Top of Given data
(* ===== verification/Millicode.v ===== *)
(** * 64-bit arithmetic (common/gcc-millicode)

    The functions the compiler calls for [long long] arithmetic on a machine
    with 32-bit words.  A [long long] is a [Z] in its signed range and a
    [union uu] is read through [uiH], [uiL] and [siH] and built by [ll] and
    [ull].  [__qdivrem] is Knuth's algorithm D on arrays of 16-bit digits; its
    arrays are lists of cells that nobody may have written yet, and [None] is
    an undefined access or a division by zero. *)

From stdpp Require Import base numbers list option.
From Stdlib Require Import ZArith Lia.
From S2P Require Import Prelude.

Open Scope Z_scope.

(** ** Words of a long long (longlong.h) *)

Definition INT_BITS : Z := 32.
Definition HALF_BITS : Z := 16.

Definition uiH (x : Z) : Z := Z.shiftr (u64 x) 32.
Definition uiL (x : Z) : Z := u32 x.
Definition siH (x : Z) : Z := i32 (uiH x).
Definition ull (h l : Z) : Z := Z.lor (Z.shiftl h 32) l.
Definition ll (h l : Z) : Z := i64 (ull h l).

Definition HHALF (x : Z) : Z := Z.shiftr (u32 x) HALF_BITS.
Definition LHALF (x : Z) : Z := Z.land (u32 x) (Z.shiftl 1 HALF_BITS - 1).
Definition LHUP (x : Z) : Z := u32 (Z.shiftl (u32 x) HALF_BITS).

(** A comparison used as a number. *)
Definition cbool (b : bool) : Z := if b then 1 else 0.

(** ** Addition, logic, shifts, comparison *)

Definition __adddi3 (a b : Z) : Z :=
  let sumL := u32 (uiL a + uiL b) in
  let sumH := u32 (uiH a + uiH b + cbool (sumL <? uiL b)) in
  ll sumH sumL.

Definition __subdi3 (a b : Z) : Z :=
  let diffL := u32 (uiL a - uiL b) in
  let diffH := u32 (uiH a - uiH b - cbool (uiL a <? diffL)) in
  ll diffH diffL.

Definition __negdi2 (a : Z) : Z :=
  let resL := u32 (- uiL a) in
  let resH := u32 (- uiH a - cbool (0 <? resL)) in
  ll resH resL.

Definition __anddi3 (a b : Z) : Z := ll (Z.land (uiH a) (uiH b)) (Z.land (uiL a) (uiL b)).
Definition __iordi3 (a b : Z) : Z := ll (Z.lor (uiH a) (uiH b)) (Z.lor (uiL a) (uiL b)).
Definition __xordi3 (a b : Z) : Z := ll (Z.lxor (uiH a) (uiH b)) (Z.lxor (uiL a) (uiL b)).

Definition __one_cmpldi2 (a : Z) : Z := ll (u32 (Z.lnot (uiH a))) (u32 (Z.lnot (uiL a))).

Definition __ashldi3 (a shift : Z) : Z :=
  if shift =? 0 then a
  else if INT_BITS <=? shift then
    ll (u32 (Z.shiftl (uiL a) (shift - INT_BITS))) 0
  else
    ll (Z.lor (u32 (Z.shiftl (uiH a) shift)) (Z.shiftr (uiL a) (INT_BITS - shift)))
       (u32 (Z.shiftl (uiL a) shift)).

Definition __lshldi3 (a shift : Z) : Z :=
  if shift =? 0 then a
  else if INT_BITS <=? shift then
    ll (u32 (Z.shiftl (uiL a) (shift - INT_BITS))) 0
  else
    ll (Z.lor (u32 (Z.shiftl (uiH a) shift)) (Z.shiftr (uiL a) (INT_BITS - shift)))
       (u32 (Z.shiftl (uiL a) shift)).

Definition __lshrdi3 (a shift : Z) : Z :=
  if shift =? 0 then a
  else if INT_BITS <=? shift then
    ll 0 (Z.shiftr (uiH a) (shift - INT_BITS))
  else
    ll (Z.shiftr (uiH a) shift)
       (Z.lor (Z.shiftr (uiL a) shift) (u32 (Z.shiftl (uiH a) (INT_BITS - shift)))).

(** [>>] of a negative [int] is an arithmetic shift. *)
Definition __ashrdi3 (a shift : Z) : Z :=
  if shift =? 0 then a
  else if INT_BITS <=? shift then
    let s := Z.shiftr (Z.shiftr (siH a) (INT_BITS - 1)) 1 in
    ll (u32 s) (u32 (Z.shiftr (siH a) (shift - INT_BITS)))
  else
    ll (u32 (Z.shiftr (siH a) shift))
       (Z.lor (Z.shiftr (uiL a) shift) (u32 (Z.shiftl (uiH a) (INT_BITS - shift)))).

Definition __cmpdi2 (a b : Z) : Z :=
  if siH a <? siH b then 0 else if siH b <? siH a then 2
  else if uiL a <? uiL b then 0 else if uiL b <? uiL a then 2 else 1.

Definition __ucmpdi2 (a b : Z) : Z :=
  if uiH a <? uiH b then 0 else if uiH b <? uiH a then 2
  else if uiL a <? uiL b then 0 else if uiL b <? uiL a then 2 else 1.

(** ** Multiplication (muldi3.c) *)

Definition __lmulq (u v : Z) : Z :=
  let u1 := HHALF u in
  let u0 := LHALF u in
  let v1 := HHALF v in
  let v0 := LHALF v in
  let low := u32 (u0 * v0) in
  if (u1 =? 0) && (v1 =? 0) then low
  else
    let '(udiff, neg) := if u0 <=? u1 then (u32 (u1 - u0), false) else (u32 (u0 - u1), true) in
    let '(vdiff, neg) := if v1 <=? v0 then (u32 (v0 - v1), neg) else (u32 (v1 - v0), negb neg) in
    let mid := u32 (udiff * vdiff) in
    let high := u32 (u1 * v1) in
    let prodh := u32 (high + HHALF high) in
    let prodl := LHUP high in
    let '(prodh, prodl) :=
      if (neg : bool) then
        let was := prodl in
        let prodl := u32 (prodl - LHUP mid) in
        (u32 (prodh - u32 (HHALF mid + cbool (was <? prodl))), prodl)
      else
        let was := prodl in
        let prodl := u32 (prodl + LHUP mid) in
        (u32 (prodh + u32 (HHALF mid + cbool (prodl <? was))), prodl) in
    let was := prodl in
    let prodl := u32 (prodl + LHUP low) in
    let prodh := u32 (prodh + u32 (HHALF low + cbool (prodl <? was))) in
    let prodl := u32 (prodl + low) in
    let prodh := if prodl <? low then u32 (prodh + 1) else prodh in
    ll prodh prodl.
Bottom of Given data
Top of Given data
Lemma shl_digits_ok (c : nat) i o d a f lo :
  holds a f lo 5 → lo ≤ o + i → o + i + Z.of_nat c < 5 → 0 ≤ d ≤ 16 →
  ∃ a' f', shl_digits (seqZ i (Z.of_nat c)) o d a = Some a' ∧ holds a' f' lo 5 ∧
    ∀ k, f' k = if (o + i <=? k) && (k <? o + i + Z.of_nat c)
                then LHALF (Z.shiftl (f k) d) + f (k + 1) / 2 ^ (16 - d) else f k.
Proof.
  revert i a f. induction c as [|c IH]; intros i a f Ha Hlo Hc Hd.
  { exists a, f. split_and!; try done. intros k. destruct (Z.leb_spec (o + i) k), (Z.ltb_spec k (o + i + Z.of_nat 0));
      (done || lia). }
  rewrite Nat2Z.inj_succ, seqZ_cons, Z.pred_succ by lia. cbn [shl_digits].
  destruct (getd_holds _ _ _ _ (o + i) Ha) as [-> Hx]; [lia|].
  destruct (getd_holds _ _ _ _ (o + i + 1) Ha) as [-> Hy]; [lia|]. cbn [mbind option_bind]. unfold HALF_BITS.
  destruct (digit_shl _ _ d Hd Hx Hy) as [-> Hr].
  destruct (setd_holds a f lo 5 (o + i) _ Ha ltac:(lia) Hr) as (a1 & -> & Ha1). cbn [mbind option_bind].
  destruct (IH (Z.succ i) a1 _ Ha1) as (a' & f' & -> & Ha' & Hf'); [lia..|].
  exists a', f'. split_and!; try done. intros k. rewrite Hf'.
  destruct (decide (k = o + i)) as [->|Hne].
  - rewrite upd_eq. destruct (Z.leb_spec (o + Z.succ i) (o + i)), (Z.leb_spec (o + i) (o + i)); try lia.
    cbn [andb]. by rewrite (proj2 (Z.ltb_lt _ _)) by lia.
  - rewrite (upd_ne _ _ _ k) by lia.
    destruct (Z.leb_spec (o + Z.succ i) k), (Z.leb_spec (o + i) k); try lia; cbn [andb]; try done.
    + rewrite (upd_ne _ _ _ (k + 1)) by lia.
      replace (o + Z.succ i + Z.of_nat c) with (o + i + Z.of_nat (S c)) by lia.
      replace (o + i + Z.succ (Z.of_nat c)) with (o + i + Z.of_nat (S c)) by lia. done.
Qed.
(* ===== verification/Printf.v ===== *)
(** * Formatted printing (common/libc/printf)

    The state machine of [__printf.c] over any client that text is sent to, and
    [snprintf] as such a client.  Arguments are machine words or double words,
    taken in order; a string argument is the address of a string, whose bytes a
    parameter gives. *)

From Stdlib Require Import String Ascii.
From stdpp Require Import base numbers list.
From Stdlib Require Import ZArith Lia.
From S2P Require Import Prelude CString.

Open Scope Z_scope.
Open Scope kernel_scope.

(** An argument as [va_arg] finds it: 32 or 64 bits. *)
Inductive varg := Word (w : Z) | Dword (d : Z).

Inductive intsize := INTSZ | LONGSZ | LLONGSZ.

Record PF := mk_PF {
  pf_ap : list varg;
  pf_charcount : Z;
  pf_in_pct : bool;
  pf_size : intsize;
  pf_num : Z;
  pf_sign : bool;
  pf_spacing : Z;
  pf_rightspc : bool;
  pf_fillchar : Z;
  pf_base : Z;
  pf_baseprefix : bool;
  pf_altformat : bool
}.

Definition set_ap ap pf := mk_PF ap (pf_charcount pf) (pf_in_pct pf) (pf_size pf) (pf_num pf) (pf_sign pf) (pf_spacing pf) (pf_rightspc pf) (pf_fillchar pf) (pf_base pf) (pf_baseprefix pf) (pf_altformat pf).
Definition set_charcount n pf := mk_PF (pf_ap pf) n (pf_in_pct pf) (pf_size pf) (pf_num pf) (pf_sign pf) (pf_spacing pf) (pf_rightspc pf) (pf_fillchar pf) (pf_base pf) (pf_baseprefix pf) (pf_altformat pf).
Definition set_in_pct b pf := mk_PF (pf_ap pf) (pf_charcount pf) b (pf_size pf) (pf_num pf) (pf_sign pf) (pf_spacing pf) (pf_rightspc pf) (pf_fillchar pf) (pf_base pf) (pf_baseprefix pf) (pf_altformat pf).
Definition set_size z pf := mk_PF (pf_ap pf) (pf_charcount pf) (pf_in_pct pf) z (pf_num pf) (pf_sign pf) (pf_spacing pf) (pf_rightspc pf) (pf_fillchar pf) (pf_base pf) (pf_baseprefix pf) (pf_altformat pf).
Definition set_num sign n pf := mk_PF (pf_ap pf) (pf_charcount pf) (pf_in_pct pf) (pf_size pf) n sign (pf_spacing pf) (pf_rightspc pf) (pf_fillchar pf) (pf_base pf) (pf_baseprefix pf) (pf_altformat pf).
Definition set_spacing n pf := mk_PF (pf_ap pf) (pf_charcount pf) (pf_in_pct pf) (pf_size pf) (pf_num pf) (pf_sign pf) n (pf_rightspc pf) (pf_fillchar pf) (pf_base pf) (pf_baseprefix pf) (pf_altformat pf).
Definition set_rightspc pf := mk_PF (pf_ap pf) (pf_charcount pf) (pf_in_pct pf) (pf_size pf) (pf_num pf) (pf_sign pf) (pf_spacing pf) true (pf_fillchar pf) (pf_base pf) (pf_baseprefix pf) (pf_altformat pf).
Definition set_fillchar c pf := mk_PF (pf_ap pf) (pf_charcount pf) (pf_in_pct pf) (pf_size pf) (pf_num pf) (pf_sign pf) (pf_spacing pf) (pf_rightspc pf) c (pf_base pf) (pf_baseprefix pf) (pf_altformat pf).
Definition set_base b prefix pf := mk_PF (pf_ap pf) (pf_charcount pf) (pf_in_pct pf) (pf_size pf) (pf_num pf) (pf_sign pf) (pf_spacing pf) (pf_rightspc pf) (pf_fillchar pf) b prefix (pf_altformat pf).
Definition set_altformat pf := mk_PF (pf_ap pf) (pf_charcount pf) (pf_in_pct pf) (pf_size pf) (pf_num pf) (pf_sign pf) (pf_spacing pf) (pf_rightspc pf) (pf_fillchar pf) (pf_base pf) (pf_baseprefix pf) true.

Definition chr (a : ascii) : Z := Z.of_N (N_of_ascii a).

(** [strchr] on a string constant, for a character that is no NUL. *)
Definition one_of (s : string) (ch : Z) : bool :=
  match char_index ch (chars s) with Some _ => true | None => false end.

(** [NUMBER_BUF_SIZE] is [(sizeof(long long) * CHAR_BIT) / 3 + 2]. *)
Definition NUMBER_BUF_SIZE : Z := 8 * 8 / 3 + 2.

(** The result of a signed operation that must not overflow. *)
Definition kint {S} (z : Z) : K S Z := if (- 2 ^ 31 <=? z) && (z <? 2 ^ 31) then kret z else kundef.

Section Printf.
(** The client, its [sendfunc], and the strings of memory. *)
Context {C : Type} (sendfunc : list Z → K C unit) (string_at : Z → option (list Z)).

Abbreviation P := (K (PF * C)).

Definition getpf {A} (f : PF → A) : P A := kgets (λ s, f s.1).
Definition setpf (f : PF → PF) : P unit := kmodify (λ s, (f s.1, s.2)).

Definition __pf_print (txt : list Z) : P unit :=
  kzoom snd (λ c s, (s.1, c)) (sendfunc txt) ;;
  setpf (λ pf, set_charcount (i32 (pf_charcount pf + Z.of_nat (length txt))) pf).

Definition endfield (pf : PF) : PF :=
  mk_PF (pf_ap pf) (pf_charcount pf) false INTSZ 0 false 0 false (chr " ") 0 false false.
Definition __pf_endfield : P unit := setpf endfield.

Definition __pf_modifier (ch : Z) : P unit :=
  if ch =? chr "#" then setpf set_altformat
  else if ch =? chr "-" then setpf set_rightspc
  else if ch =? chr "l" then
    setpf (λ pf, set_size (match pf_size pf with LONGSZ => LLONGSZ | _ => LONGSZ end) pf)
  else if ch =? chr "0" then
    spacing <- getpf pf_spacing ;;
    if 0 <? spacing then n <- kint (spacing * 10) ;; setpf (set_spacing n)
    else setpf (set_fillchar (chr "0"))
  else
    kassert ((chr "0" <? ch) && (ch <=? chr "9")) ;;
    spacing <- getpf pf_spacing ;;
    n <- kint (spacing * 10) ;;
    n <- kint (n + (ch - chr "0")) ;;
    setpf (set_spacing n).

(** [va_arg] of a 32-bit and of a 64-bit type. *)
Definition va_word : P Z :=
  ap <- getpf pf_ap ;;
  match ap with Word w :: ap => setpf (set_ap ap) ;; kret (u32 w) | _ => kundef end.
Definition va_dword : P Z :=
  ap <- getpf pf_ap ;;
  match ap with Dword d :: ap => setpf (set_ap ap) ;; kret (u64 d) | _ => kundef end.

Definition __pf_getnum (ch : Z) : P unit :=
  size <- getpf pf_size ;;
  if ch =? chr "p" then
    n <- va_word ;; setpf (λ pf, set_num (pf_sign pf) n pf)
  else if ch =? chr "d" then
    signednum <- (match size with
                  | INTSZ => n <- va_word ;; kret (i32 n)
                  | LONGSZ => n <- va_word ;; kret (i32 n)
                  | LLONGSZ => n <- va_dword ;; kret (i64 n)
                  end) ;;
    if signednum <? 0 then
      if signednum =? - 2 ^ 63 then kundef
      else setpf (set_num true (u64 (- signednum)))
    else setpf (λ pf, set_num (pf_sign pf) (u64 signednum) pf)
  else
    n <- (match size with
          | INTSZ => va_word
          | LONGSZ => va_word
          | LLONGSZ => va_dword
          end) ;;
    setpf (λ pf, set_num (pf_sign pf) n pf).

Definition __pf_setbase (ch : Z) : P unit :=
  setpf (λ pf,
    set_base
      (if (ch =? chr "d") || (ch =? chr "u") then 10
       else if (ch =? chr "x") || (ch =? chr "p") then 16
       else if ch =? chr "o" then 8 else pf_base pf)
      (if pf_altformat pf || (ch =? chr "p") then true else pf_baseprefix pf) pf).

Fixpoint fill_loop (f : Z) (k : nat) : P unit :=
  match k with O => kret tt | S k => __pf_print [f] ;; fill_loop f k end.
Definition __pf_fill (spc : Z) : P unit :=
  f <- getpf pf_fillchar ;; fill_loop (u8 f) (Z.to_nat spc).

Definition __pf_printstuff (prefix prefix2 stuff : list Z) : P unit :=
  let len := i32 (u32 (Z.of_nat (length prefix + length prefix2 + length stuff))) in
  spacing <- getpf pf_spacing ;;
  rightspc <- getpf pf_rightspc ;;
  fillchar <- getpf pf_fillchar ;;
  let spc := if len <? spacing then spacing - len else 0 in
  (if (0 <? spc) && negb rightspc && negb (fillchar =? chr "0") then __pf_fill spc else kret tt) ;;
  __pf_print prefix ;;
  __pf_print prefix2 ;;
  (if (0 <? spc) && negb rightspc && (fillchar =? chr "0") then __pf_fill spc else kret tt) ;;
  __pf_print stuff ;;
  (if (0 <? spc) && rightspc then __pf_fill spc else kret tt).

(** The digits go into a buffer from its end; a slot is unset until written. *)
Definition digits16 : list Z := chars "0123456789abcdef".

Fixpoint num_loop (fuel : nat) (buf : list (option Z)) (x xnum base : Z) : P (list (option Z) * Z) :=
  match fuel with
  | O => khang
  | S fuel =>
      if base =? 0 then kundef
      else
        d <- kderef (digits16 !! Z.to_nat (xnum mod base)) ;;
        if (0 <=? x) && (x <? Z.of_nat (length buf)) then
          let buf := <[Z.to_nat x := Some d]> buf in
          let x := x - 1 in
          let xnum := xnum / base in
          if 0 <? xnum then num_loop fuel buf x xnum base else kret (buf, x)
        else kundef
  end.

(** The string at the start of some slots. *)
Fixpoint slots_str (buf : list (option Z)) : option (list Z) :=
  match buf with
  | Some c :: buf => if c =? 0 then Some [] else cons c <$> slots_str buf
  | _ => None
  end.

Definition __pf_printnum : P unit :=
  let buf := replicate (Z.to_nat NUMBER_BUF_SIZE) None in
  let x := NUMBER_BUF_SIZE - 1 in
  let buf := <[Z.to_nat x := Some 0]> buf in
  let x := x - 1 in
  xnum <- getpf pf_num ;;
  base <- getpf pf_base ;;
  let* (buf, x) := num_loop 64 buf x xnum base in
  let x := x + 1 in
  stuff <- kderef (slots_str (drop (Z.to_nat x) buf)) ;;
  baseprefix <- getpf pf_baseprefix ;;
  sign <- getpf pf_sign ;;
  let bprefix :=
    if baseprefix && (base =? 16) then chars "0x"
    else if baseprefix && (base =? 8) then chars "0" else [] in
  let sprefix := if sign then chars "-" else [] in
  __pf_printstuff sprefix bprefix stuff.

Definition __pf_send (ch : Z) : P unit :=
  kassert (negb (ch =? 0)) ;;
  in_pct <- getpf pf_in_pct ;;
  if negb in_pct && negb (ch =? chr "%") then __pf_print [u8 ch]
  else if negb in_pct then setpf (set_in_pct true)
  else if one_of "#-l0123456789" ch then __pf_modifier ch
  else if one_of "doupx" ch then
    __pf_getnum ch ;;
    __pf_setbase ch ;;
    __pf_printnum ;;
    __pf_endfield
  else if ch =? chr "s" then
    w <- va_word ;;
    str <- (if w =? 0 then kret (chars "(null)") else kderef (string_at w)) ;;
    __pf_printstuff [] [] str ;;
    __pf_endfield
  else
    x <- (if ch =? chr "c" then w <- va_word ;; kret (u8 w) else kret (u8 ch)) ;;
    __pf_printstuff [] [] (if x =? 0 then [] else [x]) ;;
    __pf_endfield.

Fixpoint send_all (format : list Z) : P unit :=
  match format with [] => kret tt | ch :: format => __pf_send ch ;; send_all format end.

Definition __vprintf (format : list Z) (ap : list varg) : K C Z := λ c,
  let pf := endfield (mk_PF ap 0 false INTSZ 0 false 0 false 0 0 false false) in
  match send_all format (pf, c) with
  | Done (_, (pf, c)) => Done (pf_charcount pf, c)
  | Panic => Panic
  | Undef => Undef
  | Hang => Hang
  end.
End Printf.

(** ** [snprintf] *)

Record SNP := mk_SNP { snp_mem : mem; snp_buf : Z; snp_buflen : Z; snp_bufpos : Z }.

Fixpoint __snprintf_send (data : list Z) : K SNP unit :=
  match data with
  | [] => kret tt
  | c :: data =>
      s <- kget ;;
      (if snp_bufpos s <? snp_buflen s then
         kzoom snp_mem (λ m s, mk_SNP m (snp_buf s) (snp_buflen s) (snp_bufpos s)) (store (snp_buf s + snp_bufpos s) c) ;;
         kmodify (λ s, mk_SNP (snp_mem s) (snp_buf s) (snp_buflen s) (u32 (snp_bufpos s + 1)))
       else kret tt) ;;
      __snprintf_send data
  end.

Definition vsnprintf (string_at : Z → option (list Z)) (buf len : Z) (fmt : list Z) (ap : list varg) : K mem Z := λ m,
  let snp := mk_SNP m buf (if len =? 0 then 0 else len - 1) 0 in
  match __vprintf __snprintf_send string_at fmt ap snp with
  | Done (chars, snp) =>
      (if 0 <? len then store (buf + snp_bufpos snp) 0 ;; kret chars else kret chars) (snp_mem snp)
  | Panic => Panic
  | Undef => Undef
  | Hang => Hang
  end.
Bottom of Given data
Please make an exact copy of the lines above from the line with "let low := u32 (u0 * v0) in" through the line with "let prodh := if", both ends included.

Response to the task:
  let low := u32 (u0 * v0) in
  if (u1 =? 0) && (v1 =? 0) then low
  else
    let '(udiff, neg) := if u0 <=? u1 then (u32 (u1 - u0), false) else (u32 (u0 - u1), true) in
    let '(vdiff, neg) := if v1 <=? v0 then (u32 (v0 - v1), neg) else (u32 (v1 - v0), negb neg) in
    let mid := u32 (udiff * vdiff) in
    let high := u32 (u1 * v1) in
    let prodh := u32 (high + HHALF high) in
    let prodl := LHUP high in
    let '(prodh, prodl) :=
      if (neg : bool) then
        let was := prodl in
        let prodl := u32 (prodl - LHUP mid) in
        (u32 (prodh - u32 (HHALF mid + cbool (was <? prodl))), prodl)
      else
        let was := prodl in
        let prodl := u32 (prodl + LHUP mid) in
        (u32 (prodh + u32 (HHALF mid + cbool (prodl <? was))), prodl) in
    let was := prodl in
    let prodl := u32 (prodl + LHUP low) in
    let prodh := u32 (prodh + u32 (HHALF low + cbool (prodl <? was))) in
    let prodl := u32 (prodl + low) in
    let prodh := if prodl <? low then u32 (prodh + 1) else prodh in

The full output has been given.